9. Testing requirements (summary)

All code contributions must include tests. The full policy is in: TESTING_PRACTICES.md

Minimum expectations:

  • Unit tests for new logic.
  • Integration tests for contracts that cross process boundaries (DB, messaging, storage, HTTP).
  • Determinism tests for any artifact that is exported, hashed, or used as evidence.
  • Tests must run offline (no live network dependencies).

Test categorization:

  • Use [Trait("Category", "Unit")] for unit tests.
  • Use [Trait("Category", "Integration")] for integration tests.

10. Documentation and sprint discipline

10.1 Docs must match reality

Any change affecting:

  • contracts,
  • schemas,
  • behavior,
  • operations, must update docs/** and be linked from the sprint.

10.2 Sprint discipline is mandatory

  • Every task must live in a sprint file in docs/implplan/.
  • Status must be updated (TODO -> DOING -> DONE/BLOCKED).
  • Decisions and risks must be recorded in the sprint.

11. Technology stack compliance

Mandatory technologies:

  • Runtime: .NET 10 (net10.0) with C# preview where the repo uses it
  • Frontend: Angular v17
  • Database: PostgreSQL 16+
  • Testing: xUnit, Testcontainers, Moq

NuGet versioning rules:

  • Do not specify package versions in .csproj.
  • Use src/Directory.Packages.props for package versions.
  • Prefer latest stable versions unless the repo pins otherwise.

12. Supply-chain and dependency security

Rule:

  • New dependencies must include:

    • justification (why it is needed),
    • operational impact (offline/air-gap behavior),
    • security posture (known CVEs and mitigation plan if any).

Note on CVEs:

  • "No high/critical CVEs" is not a workable standard in real ecosystems.
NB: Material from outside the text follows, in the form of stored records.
(* ===== verification/_CoqProject ===== *)
-Q . S2P
Prelude.v
GoText.v
Sha256.v
Velocity.v
Investigator.v
HttpServer.v
Money.v
Journal.v
TransferDomain.v
Bank.v
RiskPolicy.v
Database.v
PgInstance.v
LedgerRepo.v
LedgerSpec.v
LedgerCorrect.v
LedgerTheorems.v
WalletRepo.v
WalletTheorems.v
Json.v
GoTime.v
Event.v
TransferEvents.v
Outbox.v
OutboxRepo.v
OutboxTheorems.v
Inbox.v
Quarantine.v
TransferRepo.v
TransferSpec.v
TransferStore.v
StoreSpec.v
JsonDecode.v
Strconv.v
TimeParse.v
EventParse.v
EnvelopeJson.v
Documents.v
Publisher.v
AuditWriter.v
RiskWorker.v
TransactionWorker.v
Consumer.v
ReviewCase.v
WorkerSpec.v
System.v
Ready.v
Messages.v
Jsonb.v
Progress.v
Scenario.v
Liveness.v
SystemTheorems.v
ConsumerTheorems.v
ReviewHttp.v
WalletApi.v
Processes.v
Runtime.v
Delivery.v
Drain.v
Pipeline.v
BankRefinement.v
Recomputed.v
Statements.v
Refusals.v
Schema.v
SchemaTheorems.v
Guards.v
  • The enforceable standard is:

    • no unaddressed high/critical findings without an explicit policy decision record and/or VEX justification,
    • documented mitigation or acceptance rationale.

13. PR evidence block (required in PR description)

Every PR must include an evidence block. If not applicable, write "N/A".

  • Sprint task(s): <SPRINT file + task IDs>

  • Working directory:

  • Summary (1-3 bullets):

    • ...
  • Tests added/updated:

    • Unit: <project/path> (filters or test names)
    • Integration: <project/path> (filters or test names)
    • E2E/Perf/Sec:
  • Determinism considerations:

  • Docs updated:

  • Observability:

    • Logs: <events / correlation IDs>
    • Metrics:
  • Security notes:

    • Input validation:
    • Authz:
    • Secrets: <where/how ensured not persisted>

14. Enforcement and continuous improvement

14.1 Enforcement

PRs will be rejected if they violate any rule in this document or fail the DoD requirements.

14.2 Continuous improvement

This document is living. Improve it by:

  • proposing new rules when recurring defects appear,
  • documenting new patterns in module dossiers and module-local AGENTS.md,
  • adding tests that prevent regressions.